(** The synchronous middle of [generateOrderID]: the [date] and [counter]
    properties of the freshly read value once the [if] has run.  On a value
    without a [date] (the [{}] of a failed read, or an array), [counter.date]
    is [undefined], which differs from every date string, and both properties
    are set on the value. *)
Definition bump (today : string) (counter : JsValue) : DailyCounter :=
  match counter with
  | VCounter c =>
      if bool_decide (c_date c ≠ today)
      then {| c_date := today; c_counter := 1 |}
      else {| c_date := c_date c; c_counter := js_incr (c_counter c) |}
  | _ => {| c_date := today; c_counter := 1 |}
  end.

(** What [JSON.stringify(counter)] writes for the value read, its [date] and
    [counter] properties being [c]: an object is written with its two
    properties; an array is written as its elements, the properties set on it
    being dropped. *)
Definition stringify_counter (counter : JsValue) (c : DailyCounter) : JsValue :=
  match counter with
  | VCounter _ | VEmptyObject => VCounter c
  | VOrders l => VOrders l
  | VUsers l => VUsers l
  | VEmptyArray => VEmptyArray
  end.

(** An object, as opposed to an array: what the counter file holds when the
    allocator wrote it, and what a failed read gives. *)
Definition counter_object (v : JsValue) : Prop :=
  match v with
  | VCounter _ | VEmptyObject => True
  | _ => False
  end.

Definition generateOrderID (e : Env) : Js string :=
  let! counter := readFromJSON "order-counter.json" in
  let bumped := bump (today e) counter in
  do! saveToJSON e "order-counter.json" (stringify_counter counter bumped) in
  js_ret (order_code (c_counter bumped)).

(** [generate4DigitOTP]: [Math.floor(1000 + Math.random() * 9000).toString()].
    The floating-point draw is the environment's; the function prints it. *)
Definition generate4DigitOTP (e : Env) : string := pretty (otp_draw e).
(** [get_session_status], for a session row that exists; [None] is an
    exception: the template row is missing, or the float arithmetic raised. *)
Definition get_session_status (templates : list InterviewTemplate.t)
    (session : InterviewSession.t) : option Status :=
  match find (fun t => (InterviewTemplate.id t
                        =? InterviewSession.template_id session)%Z)
             templates with
  | None => None
  | Some template =>
      let total_questions :=
        match InterviewTemplate.questions_schema template with
        | Some ((_ :: _) as schema) => Z.of_nat (List.length schema)
        | _ => 0%Z
        end in
      match (if (0 <? total_questions)%Z
             then percentage (InterviewSession.current_question_index session)
                             total_questions
             else Some 0%Z) with
      | Some progress =>
          Some {| session_id := InterviewSession.id session;
                  current_question :=
                    (InterviewSession.current_question_index session + 1)%Z;
                  total_questions := total_questions;
                  is_completed := InterviewSession.is_completed session;
                  progress_percentage := progress |}
      | None => None
      end
  end.

End Interview.

(* ================================================================== *)
(** ** Sequences of chat requests *)

Module Machine.
Import Json Models LLMService Interview.

(** What varies from one chat request to the next: the backend's behaviour,
    the template's schema as loaded by the request, and the user's text. *)
Record Request : Type := {
  backend : Backend;
  schema : Schema;
  message : string
}.

Section Runs.

Variable repr_other : json -> string.

(** The session after one request. *)
Definition serve (s : InterviewSession.t) (r : Request) : InterviewSession.t :=
  stored s (chat_with_session repr_other (backend r) (schema r) s (message r)).

(** The session after a sequence of requests. *)
Definition replay (s : InterviewSession.t) (requests : list Request)
    : InterviewSession.t :=
  fold_left serve requests s.

(** The sessions that a freshly started session can become. *)
Inductive reachable : InterviewSession.t -> Prop :=
| reachable_start templates new_id template_id s :
    start_interview templates new_id template_id = Some s ->
    reachable s
| reachable_chat s r :
    reachable s ->
    reachable (serve s r).

End Runs.

End Machine.

(* ================================================================== *)
(** ** Shapes of values *)

Module Shape.
Import Json.

(** [isinstance(v, dict)] *)
Definition is_dict (v : json) : bool :=
  match v with
  | JObj _ => true
  | _ => false
  end.

End Shape.

(* ================================================================== *)
(** ** Template generation: [llm_service.py] and [routes/admin.py] *)

Module Generation.
Import Json Models.

(** Accumulator loop of [s.split()]: [word] is the run of non-space
    characters read so far. *)
Fixpoint split_from (word s : string) : list string :=
  match s with
  | EmptyString =>
      match word with
      | EmptyString => []
      | _ => [word]
      end
  | String c r =>
      if PyStr.isspace c then
        match word with
        | EmptyString => split_from EmptyString r
        | _ => word :: split_from EmptyString r
        end
      else split_from (word ++ String c EmptyString)%string r
  end.

(** [s.split()]: the maximal runs of non-space characters. *)
Definition split (s : string) : list string := split_from EmptyString s.

(** [any(word in words for word in keywords)] *)
Definition any_word (keywords words : list string) : bool :=
  existsb (fun word => existsb (String.eqb word) words) keywords.

Definition field (prompt type : string) : json :=
  JObj [("prompt", JStr prompt); ("type", JStr type)].

Definition bug_schema : Dict :=
  [("issue_description",
    field "Please describe the issue you encountered." "story");
   ("steps_taken", field "What steps did you take to resolve it?" "story");
   ("outcome", field "What was the final outcome?" "string")].

Definition document_schema : Dict :=
  [("topic", field "What is the main topic you want to document?" "string");
   ("key_points", field "What are the key points to cover?" "story");
   ("audience", field "Who is the intended audience?" "string")].

Definition generic_schema (goals : string) : Dict :=
  [("main_topic",
    field ("Can you tell me more about " ++ goals ++ "?")%string "story");
   ("key_details", field "What are the most important details?" "story")].

(** [_fallback_schema] *)
Definition _fallback_schema (goals : string) : Dict :=
  let words := split (PyStr.lower goals) in
  if any_word ["bug"; "fix"; "software"; "error"] words then bug_schema
  else if any_word ["document"; "guide"; "process"] words then document_schema
  else generic_schema goals.

(** Reading a dict of [{"prompt": ..., "type": ...}] entries as a schema of
    [FieldInfo]; [None] when an entry has another shape. *)
Definition field_info_of (v : json) : option FieldInfo :=
  match v with
  | JObj [("prompt", JStr p); ("type", JStr t)] =>
      Some {| prompt := p; type := t |}
  | _ => None
  end.

Fixpoint schema_of (d : Dict) : option Schema :=
  match d with
  | [] => Some []
  | (field_name, v) :: r =>
      match field_info_of v, schema_of r with
      | Some info, Some rest => Some ((field_name, info) :: rest)
      | _, _ => None
      end
  end.

(** The keyword arguments given to [InterviewTemplateCreate]. *)
Record InterviewTemplateCreate : Type := {
  name : string;
  description : option string;
  questions_schema : Dict
}.

(** What [generate_template_from_goals] ends with: the 400 for missing goals,
    the 500 of its [except] clause, or the template inserted, whose columns
    other than the key and the time stamps are the given ones. *)
Inductive GenerateResult : Type :=
| BadRequest
| ServerError
| Created (template_data : InterviewTemplateCreate).

(** [goals[:50]] inside the f-string of the name: the slice of a string or of
    a list; the other values cannot be sliced ([None]). *)
Definition slice_50 (repr_other : json -> string) (goals : json)
    : option string :=
  match goals with
  | JStr g => Some (substring 0 50 g)
  | JArr l => Some (format_value repr_other (JArr (firstn 50 l)))
  | _ => None
  end.

Section Generate.

Variable repr_other : json -> string.

(** The backend's parsed reply to the request built from the goals, or
    [None] when anything in the [try] block raises. *)
Variable questions_reply : json -> option json.

(** [generate_questions_from_goals]: [None] is the [AttributeError] that
    [goals.lower()] raises inside the [except] clause when the goals are no
    string. *)
Definition generate_questions_from_goals (goals : json) : option json :=
  match questions_reply goals with
  | Some content => Some content
  | None =>
      match goals with
      | JStr g => Some (JObj (_fallback_schema g))
      | _ => None
      end
  end.

(** [generate_template_from_goals], up to the insertion of the row. *)
Definition generate_template_from_goals (request : Dict) : GenerateResult :=
  let goals := get_default "goals" (JStr EmptyString) request in
  if negb (truthy goals) then BadRequest
  else
    match generate_questions_from_goals goals with
    | None => ServerError
    | Some questions_schema =>
        match slice_50 repr_other goals, questions_schema with
        | Some head, JObj schema =>
            Created
              {| name := ("Generated Template - " ++ head ++ "...")%string;
                 description :=
                   Some ("Auto-generated template based on: "
                         ++ format_value repr_other goals)%string;
                 questions_schema := schema |}
        | _, _ => ServerError
        end
    end.

End Generate.

End Generation.

(* ================================================================== *)
(** ** Template rows: [routes/admin.py] and [routes/interview.py] *)

Module Templates.
Import Models.

(** [get_templates] of [admin.py] and [get_available_templates] of
    [interview.py]: the same query. *)
Definition get_templates (templates : list InterviewTemplate.t)
    : list InterviewTemplate.t :=
  filter InterviewTemplate.is_active templates.

Definition get_available_templates (templates : list InterviewTemplate.t)
    : list InterviewTemplate.t :=
  filter InterviewTemplate.is_active templates.

(** [get_template]: [None] is the 404. *)
Definition get_template (templates : list InterviewTemplate.t)
    (template_id : Z) : option InterviewTemplate.t :=
  find (fun t => (InterviewTemplate.id t =? template_id)%Z) templates.

(** The table after [is_active = False] is written to the first row with the
    given key. *)
Fixpoint deactivate (template_id : Z) (templates : list InterviewTemplate.t)
    : list InterviewTemplate.t :=
  match templates with
  | [] => []
  | t :: rest =>
      if (InterviewTemplate.id t =? template_id)%Z
      then InterviewTemplate.mk (InterviewTemplate.id t)
                                (InterviewTemplate.questions_schema t) false
           :: rest
      else t :: deactivate template_id rest
  end.

(** [delete_template]: [None] is the 404, otherwise the table after the
    commit. *)
Definition delete_template (templates : list InterviewTemplate.t)
    (template_id : Z) : option (list InterviewTemplate.t) :=
  match get_template templates template_id with
  | None => None
  | Some _ => Some (deactivate template_id templates)
  end.
(** * Equilibrium lesson: finder and classifier

    A shallow embedding of [scripts/equilibrium_lesson.py]: the three scalar
    functions, [find_equilibrium_points], [classify_equilibrium] and the
    marks [create_visualization] draws at each equilibrium point; then the
    lines [print_analysis] prints and the calls [main] makes.

    Numbers: the script computes with floats; here a position is a real
    number (the data model's own reading: "position (real number)"), so
    [x**n] is [x ^ n] on [R] and the literals [0.1] and [1e-6] are the
    decimal fractions they write.  Rounding, overflow and NaN are outside
    this model; the one place where the script can fail on a float, the
    square in [classify_equilibrium], has a second model on binary64 floats.

    Effects: [scipy.optimize.fsolve] is library code.  It is a parameter of
    the development: a call may return an array or raise, and may read and
    change an ambient state [World].  The bare [try: ... except: pass] of
    the finder is modelled with an exception-and-state monad. *)

From Stdlib Require Import Floats.
From Stdlib Require Import Reals Lra Lia List String Ascii Bool.
From Stdlib Require Import Sorted Permutation.
Import ListNotations.

Local Open Scope R_scope.

(** ** Scalar functions (lines 19-47) *)

Definition potential_energy (x : R) : R := x ^ 4 - 4 * x ^ 2 + x.

Definition force (x : R) : R := - 4 * x ^ 3 + 8 * x - 1.

Definition second_derivative (x : R) : R := 12 * x ^ 2 - 8.

(** Python's [a < b] and [a > b] on numbers, as booleans. *)

Definition Rltb (a b : R) : bool := if Rlt_dec a b then true else false.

..............................

When the line with "(InterviewTemplate.questions_schema t) false" is reached in the data above, start copying there, and copy each line exactly until the line with "this model; the" has been copied; copy nothing else.

                                (InterviewTemplate.questions_schema t) false
           :: rest
      else t :: deactivate template_id rest
  end.

(** [delete_template]: [None] is the 404, otherwise the table after the
    commit. *)
Definition delete_template (templates : list InterviewTemplate.t)
    (template_id : Z) : option (list InterviewTemplate.t) :=
  match get_template templates template_id with
  | None => None
  | Some _ => Some (deactivate template_id templates)
  end.
(** * Equilibrium lesson: finder and classifier

    A shallow embedding of [scripts/equilibrium_lesson.py]: the three scalar
    functions, [find_equilibrium_points], [classify_equilibrium] and the
    marks [create_visualization] draws at each equilibrium point; then the
    lines [print_analysis] prints and the calls [main] makes.

    Numbers: the script computes with floats; here a position is a real
    number (the data model's own reading: "position (real number)"), so
    [x**n] is [x ^ n] on [R] and the literals [0.1] and [1e-6] are the
    decimal fractions they write.  Rounding, overflow and NaN are outside
    this model; the one place where the script can fail on a float, the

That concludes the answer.